CBS Eye Animation Productions is an American animation studio division of CBS Studios owned by Paramount Global. The studio is closely associated with the Star Trek franchise with its first projects, Star Trek: Lower Decks and Star Trek: Prodigy. CBS reinstated it as an animation division in late 2018 before its re-merger with Viacom in 2019.

Background 
In the 1950s, CBS began to invest further into television programs, creating many live shows as I Love Lucy and Captain Kangaroo. However, in 1955 CBS purchased Terrytoons from Paul Terry under CBS Films. After the deal's closure in 1956, CBS placed Terrytoons the management of UPA's Gene Deitch (which they'd already secured a contract with CBS). Deitch would soon produce animated Tom Terrific shorts for Captain Kangaroo in 1957. Terrytoons would continue animation under CBS until its closure in 1972 after the corporate spin-off of the original Viacom International.

Despite the change of operations, CBS would continue to air many animated programs such Terrytoons (which they still owned) and Hanna-Barbera Productions within the 1970s and mid-1980s. Throughout the late 1980s and '90s, they acquired broadcasting rights to multiple series from different studios such as Teenage Mutant Ninja Turtles, Garfield and Friends (both now owned by parent company Paramount Global), Muppet Babies (now owned by Disney), as well serval toy-based shows.

The network would continue with broadcast syndication cartoons from serval companies (such as Nelvana) up until the late 1990s.
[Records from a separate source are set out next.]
Lemma linear_val_lead (x W b : tensor) lead i o :
  shape x = lead ++ [i] → shape W = [o; i] → shape b = [o] →
  ∃ y, linear_val x W b = Ok y ∧ shape y = lead ++ [o] ∧
       length (data y) = numel (lead ++ [o]).
Proof.
  intros Hx HW Hb. unfold linear_val. rewrite HW, Hx, Hb, reverse_snoc.
  rewrite bool_decide_eq_true_2 by auto.
  eexists. split; [reflexivity|]. cbn [shape data].
  rewrite reverse_involutive. split; [reflexivity|].
  rewrite (length_concat_blocks _ o) by (intros; apply length_affine).
  rewrite length_seq, numel_app, numel_reverse. cbn. lia.
Qed.

Lemma broadcastable_nil (ts : list nat) : broadcastable ts [] = true.
Proof. now destruct ts. Qed.

(** Whether a [(k, d)] table can be added to a tensor whose last two
    dimensions are [(k', d)]. *)
Lemma broadcastable_table lead k k' d :
  broadcastable (reverse (lead ++ [k'; d])) (reverse [k; d]) =
  bool_decide (k = k') || bool_decide (k = 1).
Proof.
  rewrite reverse_app. cbn [reverse rev_append app broadcastable].
  rewrite (bool_decide_eq_true_2 (d = d)) by reflexivity. cbn [orb andb].
  now rewrite broadcastable_nil, andb_true_r.
Qed.

Lemma plus_PE_keeps (tbl : option tensor) (t : tensor) :
  (∀ pe, tbl = Some pe →
     broadcastable (reverse (shape t)) (reverse (shape pe)) = true) →
  ∃ y, plus_PE tbl t = Ok y ∧ shape y = shape t ∧
       length (data y) = length (data t).
Proof.
  intros Hb. destruct tbl as [pe|]; cbn; [|eauto].
  unfold add_val. rewrite (Hb pe eq_refl). eexists. split; [reflexivity|].
  cbn. split; [reflexivity|]. apply length_imap.
Qed.

Lemma encoder_stack_keeps sh layers :
  Forall (Encoder_keeps sh) layers →
  ∀ t r, shape t = sh → ∃ y, (encoder_stack layers t r).1 = Ok y ∧ shape y = sh.
Proof.
  induction 1 as [|layer rest Hl _ IH]; intros t r Ht; cbn [encoder_stack].
  - exists t. auto.
  - unfold vbind, vforeign. destruct (Hl t r Ht) as (t' & Hrun & Ht').
    destruct (Encoder_forward layer t r) as [[y|w] r1]; cbn in Hrun; [|discriminate].
    injection Hrun as ->. now apply IH.
Qed.

Lemma decoder_stack_keeps sh layers :
  Forall (Decoder_keeps sh) layers →
  ∀ t m r, shape t = sh → shape m = sh →
    ∃ y, (decoder_stack layers t m r).1 = Ok y ∧ shape y = sh.
Proof.
  induction 1 as [|layer rest Hl _ IH]; intros t m r Ht Hm; cbn [decoder_stack].
  - exists t. auto.
  - unfold vbind, vforeign. destruct (Hl t m r Ht Hm) as (t' & Hrun & Ht').
    destruct (Decoder_forward layer t m r) as [[y|w] r1]; cbn in Hrun; [|discriminate].
    injection Hrun as ->. now apply IH.
Qed.

Lemma forward_spec_lead d_input d_model d_output lead p encs decs x r :
  shape (embedding_weight p) = [d_model; d_input] →
  shape (embedding_bias p) = [d_model] →
  shape (projection_weight p) = [d_output; d_model] →
  shape (projection_bias p) = [d_output] →
  (∀ pe, table p = Some pe →
     broadcastable (reverse (lead ++ [d_model])) (reverse (shape pe)) = true) →
  shape x = lead ++ [d_input] →
  Forall (Encoder_keeps (lead ++ [d_model])) encs →
  Forall (Decoder_keeps (lead ++ [d_model])) decs →
  ∃ y, (forward_spec p encs decs x r).1 = Ok y ∧
       shape y = lead ++ [d_output] ∧ length (data y) = numel (lead ++ [d_output]).
Proof.
  intros HWe Hbe HWo Hbo Htbl Hx Hencs Hdecs.
  unfold forward_spec, vbind, vlift, vret.
  destruct (linear_val_lead _ _ _ _ _ _ Hx HWe Hbe) as (E0 & -> & HE0 & _).
  destruct (plus_PE_keeps (table p) E0) as (E0' & -> & HE0' & _).
  { now rewrite HE0. }
  rewrite HE0 in HE0'.
  destruct (encoder_stack_keeps _ _ Hencs E0' r HE0') as (M0 & HM & HM0).
  destruct (encoder_stack encs E0' r) as [[M0'|e] r1]; cbn in HM; [|discriminate].
  injection HM as ->.
  destruct (plus_PE_keeps (table p) M0) as (Mem & -> & HMem & _).
  { now rewrite HM0. }
  rewrite HM0 in HMem.
  destruct (decoder_stack_keeps _ _ Hdecs Mem Mem r1 HMem HMem) as (DN & HD & HDN).
  destruct (decoder_stack decs Mem Mem r1) as [[DN'|e] r2]; cbn in HD; [|discriminate].
  injection HD as ->.
  destruct (linear_val_lead _ _ _ _ _ _ HDN HWo Hbo) as (P & -> & HP & HPl).
  exists (sigmoid_val P). cbn. rewrite length_fmap. auto.
Qed.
In the 2000s, CBS (now merged with Westinghouse) switched to licensing more educational drive shows. Viacom had also acquired CBS as it agreed to air Nickelodeon/Nick Jr. on CBS until 2006 (after Viacom & CBS' split).

CBS would later resume airing animated programs by launching Cookie Jar TV until 2013.

History 
In late 2018, CBS Studios unveiled CBS Eye Animation Productions to produce animated content for CBS All Access (later Paramount+). Star Trek: Lower Decks would become the first animated television series, followed by Star Trek: Prodigy (a co-production with sister studio Nickelodeon Animation Studio). Initially, the studio would only create shows based on the Star Trek franchise but has invested in other shows such as The Harper House and Showtime's Our Cartoon President, as well as critically acclaimed live-action/animated news program, Tooning Out the News.

On September 29, 2022, the employees of CBS Eye Animation Productions formed a union with Animation Guild IATSE Local 839 to publicly submitting a letter for voluntary recognition.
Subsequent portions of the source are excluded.